Saturday, January 10, 2026

The Ominous First Ten Days of 2026

New Year's Eve was much calmer this year in Berlin, so if the U.S. government hadn't decided to invade Venezuela a few days later it would have been a quiet transition into 2026. Even the New Year's concert of the Vienna Philharmonic was, I thought, a pleasing balance between the traditional, modern, and absurd; if the Canadian conductor was a little obsessed with his own presence at the event, I still thought he wove his knowledge of late 19th century French impressionist composers into Strauss and his contemporaries in a way that gave the first half of the concert different nuances. (In the second half I felt he ran out of steam, especially after the Egyptian March.) I liked the first ballet performance a lot, too: elegant dancers pretended to emerge from a diplomatic vehicle, and pranced around a Viennese building in pastel-coloured pantsuits. It felt like a fantasy of a world order where diplomacy isn't Steve Witkoff grinning shyly across a Kremlin table at Vladimir Putin, alongside a poker-faced Jared Kushner.
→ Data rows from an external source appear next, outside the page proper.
(* ===== verification/PolicyStore.v ===== *)
(** * Policy versions (storage/policy_engine.py, api/policy.py)

    The stored policy versions of an organization, the resolvers that read the
    one in force, drafting, and activation with its checks: the version is
    still valid, an author does not loosen the policy alone, and the stages a
    version changes can be staffed. *)

From stdpp Require Import base list strings option pretty sets gmap.
From Stdlib Require Import ZArith QArith Lia.
From S2P Require Import Prelude Py Json Sql Schema RiskTier Staffing PolicyDoc Rbac.

Open Scope nat_scope.

Section Store.
Context `{PyHost} `{Digest}.

(** ** Documents *)

Definition canonical_body (body : pyval) : string := encode_json body.
Definition body_hash (body : pyval) : string := sha256 (canonical_body body).

Definition gp_key (p : governance_policy) : string * Z := (gp_tenant_id p, gp_version p).

Definition seed_default_policy (now : string) (d : db) : db :=
  set_governance_policies
    (insert_or_ignore gp_key
      (mk_governance_policy "" 1 "active" DEFAULT_POLICY_BODY (body_hash DEFAULT_POLICY_BODY)
         "system:default" now (Some now)) (governance_policies d)) d.

(** the role table as [_decision_capable_roles(connection)] reads it *)
Definition role_grants (d : db) : grants :=
  _decision_capable_roles (map rp_key (role_permissions d)).

(** ** The policy in force *)

(** the shipped default the code falls back to when the seed row is missing *)
Definition shipped_default : governance_policy :=
  mk_governance_policy "" 1 "active" DEFAULT_POLICY_BODY (body_hash DEFAULT_POLICY_BODY) "" "" None.

(** [WHERE tenant_id = ? AND status = 'active'] *)
Definition select_active (d : db) (tenant : string) : option governance_policy :=
  select1 (fun p => String.eqb (gp_tenant_id p) tenant && String.eqb (gp_status p) "active")
    (governance_policies d).

Definition _platform_default (d : db) : governance_policy :=
  default shipped_default (select_active d "").

Definition active_policy (d : db) (tenant_id : option string) : governance_policy :=
  let tid := default EmptyString tenant_id in
  match (if is_empty tid then None else select_active d tid) with
  | Some row => row
  | None => _platform_default d
  end.

(** ** Resolvers *)

(** [(body.get("intake", {}).get("tiers", {}) or {}).get(risk_tier)] *)
Definition read_tier (body : pyval) (risk_tier : string) : res pyval :=
  let! intake := py_get_default body "intake" (PDict []) in
  let! tiers := py_get_default intake "tiers" (PDict []) in
  py_get (py_or tiers (PDict [])) risk_tier.

(** the tenant's entry, else the platform default's; with the row it came from *)
Definition entry_or_default (d : db) (tenant_id : option string) (read : pyval -> res pyval)
    : res (pyval * governance_policy) :=
  let policy := active_policy d tenant_id in
  let! entry := read (gp_body policy) in
  if is_none entry && negb (is_empty (gp_tenant_id policy))
  then let policy := _platform_default d in
       let! entry := read (gp_body policy) in Ok (entry, policy)
  else Ok (entry, policy).

Record stage_policy := mk_stage_policy {
  sp_stages : pyval;
  sp_mode : pyval;
  sp_recertify_days : pyval;
  sp_policy_tenant : string;
  sp_policy_version : Z
}.

(** [entry.get("stages") or [{"role": "governance_reviewer"}]] *)
Definition stages_or_reviewer (entry : pyval) : res pyval :=
  let! stages := py_get entry "stages" in Ok (py_or stages (PList single_reviewer)).

Definition resolve_tier_policy (d : db) (tenant_id : option string) (risk_tier : string)
    : res stage_policy :=
  let! found := entry_or_default d tenant_id (fun body => read_tier body risk_tier) in
  let (entry, policy) := found in
  let entry := if is_none entry
    then PDict [("stages", PList single_reviewer); ("mode", PStr "sequence")] else entry in
  let! stages := stages_or_reviewer entry in
  let! mode := py_get_default entry "mode" (PStr "sequence") in
  let! days := py_get entry "recertify_days" in
  Ok (mk_stage_policy stages mode days (gp_tenant_id policy) (gp_version policy)).

Definition resolve_vendor_policy (d : db) (tenant_id : option string) : res stage_policy :=
  let! found := entry_or_default d tenant_id (fun body => py_get body "vendors") in
  let (entry, policy) := found in
  let entry := if is_none entry then DEFAULT_VENDORS else entry in
  let! stages := stages_or_reviewer entry in
  let! days := py_get entry "recertify_days" in
  Ok (mk_stage_policy stages PNone days (gp_tenant_id policy) (gp_version policy)).
(* ===== verification/Workflow.v ===== *)
(** * Decision targets, exceptions and expiry (storage/workflow.py)

    What a recorded decision does to its target, and the exceptions that waive
    a target until they lapse.  [now] is what [datetime('now')] returns in the
    transaction, [now_iso] the interpreter's clock as an ISO instant in UTC. *)

From stdpp Require Import base list strings option pretty sets gmap.
From Stdlib Require Import ZArith Lia.
From S2P Require Import Prelude Py Sql Schema PolicyDoc Rbac.

Open Scope nat_scope.

(** ** Targets *)

(** the row a decision or exception is about *)
Inductive decision_target :=
| TReviewTask (r : review_task)
| TRiskFinding (r : risk_finding)
| TChangeEvent (r : change_event)
| TControlAssessment (r : control_assessment)
| TDeploymentGate (r : deployment_gate)
| TIncident (r : incident)
| TApprovalStage (r : approval_stage).

Definition tgt_tenant_id (t : decision_target) : option string :=
  match t with
  | TReviewTask r => rt_tenant_id r | TRiskFinding r => rf_tenant_id r | TChangeEvent r => ce_tenant_id r
  | TControlAssessment r => ca_tenant_id r | TDeploymentGate r => dg_tenant_id r
  | TIncident r => Some (in_tenant_id r) | TApprovalStage r => st_tenant_id r
  end.
Definition tgt_project (t : decision_target) : string :=
  match t with
  | TReviewTask r => rt_project r | TRiskFinding r => rf_project r | TChangeEvent r => ce_project r
  | TControlAssessment r => ca_project r | TDeploymentGate r => dg_project r
  | TIncident r => in_project r | TApprovalStage r => st_project r
  end.
Definition tgt_environment (t : decision_target) : string :=
  match t with
  | TReviewTask r => rt_environment r | TRiskFinding r => rf_environment r | TChangeEvent r => ce_environment r
  | TControlAssessment r => ca_environment r | TDeploymentGate r => dg_environment r
  | TIncident r => in_environment r | TApprovalStage r => st_environment r
  end.
Definition tgt_application_name (t : decision_target) : string :=
  match t with
  | TReviewTask r => rt_application_name r | TRiskFinding r => rf_application_name r
  | TChangeEvent r => ce_application_name r | TControlAssessment r => ca_application_name r
  | TDeploymentGate r => dg_application_name r | TIncident r => in_application_name r
  | TApprovalStage r => st_application_name r
  end.

(** the target dict the access checks read, with its type stamped on; only the
    risk_findings table has a column named risk *)
Definition access_target (target_type : string) (t : decision_target) : target :=
  mk_target (tgt_tenant_id t) (Some (tgt_project t)) (Some (tgt_environment t)) (Some target_type)
    (match t with TRiskFinding _ => true | _ => false end).

(** [AND tenant_id = ?] when the caller has a tenant *)
Definition tenant_clause (tenant_id row_tenant : option string) : bool :=
  if truthy_str tenant_id then sql_eq row_tenant tenant_id else true.

Definition load_decision_target (d : db) (target_type target_id : string) (tenant_id : option string)
    : res decision_target :=
  let found {A} (mk : A -> decision_target) (row : option A) :=
    match row with Some r => Ok (mk r) | None => Raise (RecordNotFound "decision target not found") end in
  let pick {A} (key : A -> string) (tenant : A -> option string) (table : list A) :=
    select1 (fun r => String.eqb (key r) target_id && tenant_clause tenant_id (tenant r)) table in
  if String.eqb target_type "review_task"
  then found TReviewTask (pick rt_task_id rt_tenant_id (review_tasks d))
  else if String.eqb target_type "risk_finding"
  then found TRiskFinding (pick rf_finding_id rf_tenant_id (risk_findings d))
  else if String.eqb target_type "change_event"
  then found TChangeEvent (pick ce_change_id ce_tenant_id (change_events d))
  else if String.eqb target_type "control_assessment"
  then found TControlAssessment (pick ca_assessment_id ca_tenant_id (control_assessments d))
  else if String.eqb target_type "deployment_gate"
  then found TDeploymentGate (pick dg_gate_id dg_tenant_id (deployment_approval_gates d))
  else if String.eqb target_type "incident"
  then found TIncident (pick in_incident_id (fun r => Some (in_tenant_id r)) (governance_incidents d))
  else if String.eqb target_type "approval_stage"
  then found TApprovalStage (pick st_stage_id st_tenant_id (approval_stages d))
  else Raise (DomainError "unsupported decision target type").

(** ** The status a decision gives its target *)

Definition status_by_decision (decision : string) : option string :=
  assoc decision [("approve", "approved"); ("reject", "rejected"); ("accept_risk", "accepted");
                  ("mitigate", "mitigation_required"); ("waive", "waived"); ("close", "closed")].

Definition _notify_intake_decided (intake_id task_id status : string) (d : db) : db :=
  match lookup_key uc_intake_id intake_id (ai_use_cases d) with
  | None => d
  | Some record =>
      if is_empty (uc_submitted_by record) then d
      else emit (mk_notice (uc_tenant_id record)
                   ("review." +:+ (if String.eqb status "approved" then "approved" else "rejected"))
                   intake_id [] [uc_submitted_by record]) d
  end.

(** an intake review decides the use case: the row moves, and the submitter
    hears it, only when its status changes *)
Definition decide_use_case (now intake_id task_id status : string) (d : db) : db :=
  let moves u := String.eqb (uc_intake_id u) intake_id && negb (String.eqb (uc_status u) status) in
  let d' := set_ai_use_cases
    (update moves (fun u => uc_with_updated_at now (uc_with_status status u)) (ai_use_cases d)) d in
  if (0 <? rowcount moves (ai_use_cases d)) then _notify_intake_decided intake_id task_id status d' else d'.

Definition decide_review_task (now task_id status : string) (d : db) : db :=
  let d := set_review_tasks
    (update_key rt_task_id task_id (fun r => rt_with_updated_at now (rt_with_status status r)) (review_tasks d)) d in
  match lookup_key rt_task_id task_id (review_tasks d) with
  | Some task =>
      if String.eqb (rt_task_type task) "intake_review" && mem status ["approved"; "rejected"]
      then decide_use_case now (rt_change_id task) task_id status d else d
  | None => d
  end.

Definition apply_decision_status (now target_type target_id decision : string) (d : db) : db :=
  match status_by_decision decision with
  | None => d
  | Some status =>
      if String.eqb target_type "review_task" then decide_review_task now target_id status d
      else if String.eqb target_type "risk_finding" then
        set_risk_findings (update_key rf_finding_id target_id
          (fun r => rf_with_evaluated_at now (rf_with_status status r)) (risk_findings d)) d
      else if String.eqb target_type "change_event" then
        set_change_events (update_key ce_change_id target_id (ce_with_status status) (change_events d)) d
      else if String.eqb target_type "control_assessment" then
        set_control_assessments (update_key ca_assessment_id target_id
          (fun r => ca_with_evaluated_at now (ca_with_status status r)) (control_assessments d)) d
      else d
  end.

(** ** Exceptions *)

Section Exceptions.
Context `{Digest}.

Definition create_exception (now target_type target_id reason compensating_control expires_at actor_ref : string)
    (tenant_id : option string) (d : db) : res (governance_exception * db) :=
  let! target := load_decision_target d target_type target_id tenant_id in
  let exception_id := entity_id [Some "governance-exception"; Some target_type; Some target_id;
                                 Some reason; Some expires_at] in
  match lookup_key ge_exception_id exception_id (governance_exceptions d) with
  | Some existing => Ok (existing, d)
  | None =>
      let row := mk_governance_exception exception_id (tgt_tenant_id target) (tgt_project target)
        (tgt_environment target) (tgt_application_name target) target_type target_id reason
        compensating_control expires_at "active" actor_ref now now in
      let d := set_governance_exceptions
        (insert_or_ignore ge_exception_id row (governance_exceptions d)) d in
      Ok (row, apply_decision_status now target_type target_id "waive" d)
  end.

(** the exceptions that have lapsed; text order is time order since every
    stored expiry is normalised to UTC *)
Definition exception_due (now_iso : string) (e : governance_exception) : bool :=
  String.eqb (ge_status e) "active" && negb (str_ltb now_iso (ge_expires_at e)).

(** one iteration of the loop over the lapsed exceptions *)
Definition expire_one (now : string) (d : db) (e : governance_exception) : db :=
  let d := set_governance_exceptions
    (update_key ge_exception_id (ge_exception_id e)
      (fun r => ge_with_updated_at now (ge_with_status "expired" r)) (governance_exceptions d)) d in
  if String.eqb (ge_target_type e) "risk_finding" then
    set_risk_findings
      (update (fun r => String.eqb (rf_finding_id r) (ge_target_id e) && String.eqb (rf_status r) "waived")
        (fun r => rf_with_evaluated_at now (rf_with_status "open" r)) (risk_findings d)) d
  else if String.eqb (ge_target_type e) "control_assessment" then
    set_control_assessments
      (update (fun r => String.eqb (ca_assessment_id r) (ge_target_id e) && String.eqb (ca_status r) "waived")
        (fun r => ca_with_evaluated_at now (ca_with_status "missing" r)) (control_assessments d)) d
  else d.

Definition expire_due_exceptions (now now_iso : string) (d : db) : nat * db :=
  let due := select (exception_due now_iso) (governance_exceptions d) in
  (length due, foldl (expire_one now) d due).

End Exceptions.

(** ** What expiry does *)

Definition expire_row (now : string) (e : governance_exception) : governance_exception :=
  ge_with_updated_at now (ge_with_status "expired" e).
Definition reopen_finding (now : string) (r : risk_finding) : risk_finding :=
  rf_with_evaluated_at now (rf_with_status "open" r).

(** a lapsed exception of the list is on this finding *)
Definition waiver_lapsed (l : list governance_exception) (r : risk_finding) : bool :=
  existsb (fun e => String.eqb (ge_target_type e) "risk_finding" &&
                    String.eqb (ge_target_id e) (rf_finding_id r)) l.

Lemma expire_loop_exceptions now l : forall d,
  governance_exceptions (foldl (expire_one now) d l) =
  update (fun r => existsb (fun e => has_key ge_exception_id (ge_exception_id e) r) l) (expire_row now)
    (governance_exceptions d).
Proof.
  induction l as [|e l IH]; intros d; cbn [foldl existsb]; [by rewrite update_none|].
  rewrite IH. assert (governance_exceptions (expire_one now d e) =
    update (has_key ge_exception_id (ge_exception_id e)) (expire_row now) (governance_exceptions d)) as ->.
  { unfold expire_one. destruct (String.eqb (ge_target_type e) "risk_finding"); [done|].
    by destruct (String.eqb (ge_target_type e) "control_assessment"). }
  by rewrite update_update.
Qed.

Lemma expire_loop_findings now l : forall d,
  risk_findings (foldl (expire_one now) d l) =
  update (fun r => waiver_lapsed l r && String.eqb (rf_status r) "waived") (reopen_finding now) (risk_findings d).
Proof.
  induction l as [|e l IH]; intros d; cbn [foldl]; [by rewrite update_none|].
  rewrite IH. unfold expire_one. unfold waiver_lapsed at 2. cbn [existsb].
  destruct (String.eqb (ge_target_type e) "risk_finding"); cbn [andb orb].
  - cbn [risk_findings set_risk_findings set_governance_exceptions].
    rewrite update_update by (intros r; simpl; by rewrite andb_false_r).
    apply update_ext. intros r _. rewrite (String.eqb_sym (ge_target_id e)).
    destruct (String.eqb (rf_finding_id r) (ge_target_id e)), (String.eqb (rf_status r) "waived"); simpl;
      rewrite ?andb_true_r, ?andb_false_r; done.
  - by destruct (String.eqb (ge_target_type e) "control_assessment").
Qed.

(** A pass of the expiry worker leaves no active exception past its expiry;
    every finding a lapsed exception had waived is open again; a finding no
    lapsed exception is about, or that is not waived, is left alone; and a
    second pass at the same instant finds nothing to do. *)
Theorem expire_due_exceptions_spec now now_iso d n d' :
  expire_due_exceptions now now_iso d = (n, d') ->
  (forall e, e ∈ governance_exceptions d' -> exception_due now_iso e = false) /\
  (forall e r, e ∈ governance_exceptions d -> exception_due now_iso e = true ->
     ge_target_type e = "risk_finding" -> r ∈ risk_findings d' -> rf_finding_id r = ge_target_id e ->
     rf_status r <> "waived") /\
  (forall r, r ∈ risk_findings d ->
     rf_status r <> "waived" \/
     (forall e, e ∈ governance_exceptions d -> exception_due now_iso e = true ->
        ge_target_type e = "risk_finding" -> ge_target_id e <> rf_finding_id r) ->
     r ∈ risk_findings d') /\
  expire_due_exceptions now now_iso d' = (0, d').
Proof.
  unfold expire_due_exceptions. set (due := select (exception_due now_iso) (governance_exceptions d)).
  intros [= <- <-]. rewrite !expire_loop_exceptions, !expire_loop_findings.
  assert (forall e, e ∈ update (fun r => existsb (fun e => has_key ge_exception_id (ge_exception_id e) r) due)
    (expire_row now) (governance_exceptions d) -> exception_due now_iso e = false) as Hnone.
  { intros e [(x & Hx & Hp & ->)|[He Hp]]%elem_of_update; [done|].
    destruct (exception_due now_iso e) eqn:Hd; [|done]. rewrite <-not_true_iff_false in Hp. destruct Hp.
    apply existsb_exists. exists e. split; [|by apply has_key_true].
    apply list_elem_of_In, elem_of_select. done. }
  assert (forall r, waiver_lapsed due r = true <-> exists e, e ∈ governance_exceptions d /\
    exception_due now_iso e = true /\ ge_target_type e = "risk_finding" /\ ge_target_id e = rf_finding_id r) as Hlapsed.
  { intros r. unfold waiver_lapsed. rewrite existsb_exists. split.
    - intros (e & [Hd He]%list_elem_of_In%elem_of_select & [Ht%String.eqb_eq Hi%String.eqb_eq]%andb_true_iff).
      by exists e.
    - intros (e & He & Hd & Ht & Hi). exists e. split; [by apply list_elem_of_In, elem_of_select|].
      by rewrite Ht, Hi, !String.eqb_refl. }
  split_and!; [exact Hnone| | |].
  - intros e r He Hd Ht [(x & Hx & Hp & ->)|[Hr Hp]]%elem_of_update Hid; [done|].
    intros Hw. rewrite Hw, andb_true_r in Hp. rewrite <-not_true_iff_false in Hp. destruct Hp.
    apply Hlapsed. by exists e.
  - intros r Hr Hkeep. apply elem_of_update. right. split; [done|].
    apply andb_false_iff. destruct Hkeep as [Hs|Hno]; [right; by apply String.eqb_neq|left].
    apply not_true_iff_false. rewrite Hlapsed. intros (e & He & Hd & Ht & Hi). by eapply Hno.
  - rewrite (elem_of_nil_inv (select (exception_due now_iso) (update _ _ _))); [done|].
    intros e [Hd He]%elem_of_select. by rewrite (Hnone e He) in Hd.
Qed.

Lemma expire_due_exceptions_spec_witness :
  let e := mk_governance_exception "x" (Some "t") "p" "e" "a" "risk_finding" "f" "r" "c" "2026-01-01" "active" "ann" "t0" "t0" in
  let f := mk_risk_finding "f" (Some "t") "p" "e" "a" "RISK-1" "r" "High" "waived" "why" [] [] "s" "t0" in
  let d := set_risk_findings [f] (set_governance_exceptions [e] empty_db) in
  let d' := snd (expire_due_exceptions "t1" "2026-06-01" d) in
  fst (expire_due_exceptions "t1" "2026-06-01" d) = 1 /\
  expire_due_exceptions "t1" "2026-06-01" d' = (0, d').
Proof.
  intros e f d d'. split; [vm_compute; reflexivity|].
  pose proof (expire_due_exceptions_spec "t1" "2026-06-01" d 1 d' ltac:(vm_compute; reflexivity))
    as (_ & _ & _ & H). exact H.
Defined.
But as it was, on January 3rd I cycled to a demonstration against the Venezuela intervention, which had been registered with Berlin's police earlier that day. It was an adventurous ride: for the first two minutes it felt like the snowflakes were lacerating my eyeballs, and even after the snowfall lessened, my tires slipped and skidded on the bicycle paths. A few beleaguered bicycle deliverymen were undertaking the same route. Then I decided to switch into the car lanes, after walking partway along the sidewalks while pushing my bicycle, and somehow I arrived in one piece at Brandenburg Gate, beside the U.S. Embassy. A crowd had gathered and police officers were surveilling a line of security fences, set up on two sides of the mass of people, designed to protect the Embassy. I was undecided at first to be part of the protest as a private citizen or whether report as an observer, but since a lot of agendas were mixing in the crowd, I eventually decided for the second. It seemed to me that most of the protestors were German-speaking, and belonged to a coalition of far-left and communist groups. I counted well over 100 people— a police officer told me he'd estimate about 250 — and I felt it was a decent turnout, especially given the short notice.

A massive power outage happened on the same day due to sabotage. It wasn't in my part of Berlin, so I have no firsthand experience to report except that — unlike some politicians and part of the press — I am not particularly scandalized that the city's mayor popped out for an hour of tennis practice on the first day. I will say that in general the U-Bahn seemed less crowded, but that might be because of the parlous state of Berlin's icy sidewalks for the past week.

My youngest brother shared with me an apt meme adapted from Hergé's comics: Captain Haddock sits, exhausted, at a bar while Snowy eyes his glass of whiskey, and exclaims "What a year, huh?" Tintin replies, "Captain, it's January 3rd."

I've been wondering from time to time what to do if Canada is invaded. For some reason my paternal grandfather pops into my head as the person whom I'd ask, if he hadn't died twenty years ago. He of course served on the wrong side in World War II. I feel that he would frown on any idea of fixing the problem by taking up arms myself, but would approve my general tendency to want to get a sound training in First Aid, if not a paramedic's training, and put that training to use. Especially after seeing what home care aides go through, I figure that providing health care is harrowing and psychologically risky enough to count as a dedicated service.

The university semester is picking up speed again. I skipped two classes last week, and two classes were cancelled, so I had one in-person class and three online classes. For Wednesday I need to prepare a presentation in Spanish, which is leading to the usual low-level classroom stress. It will be about the effects of migration on children.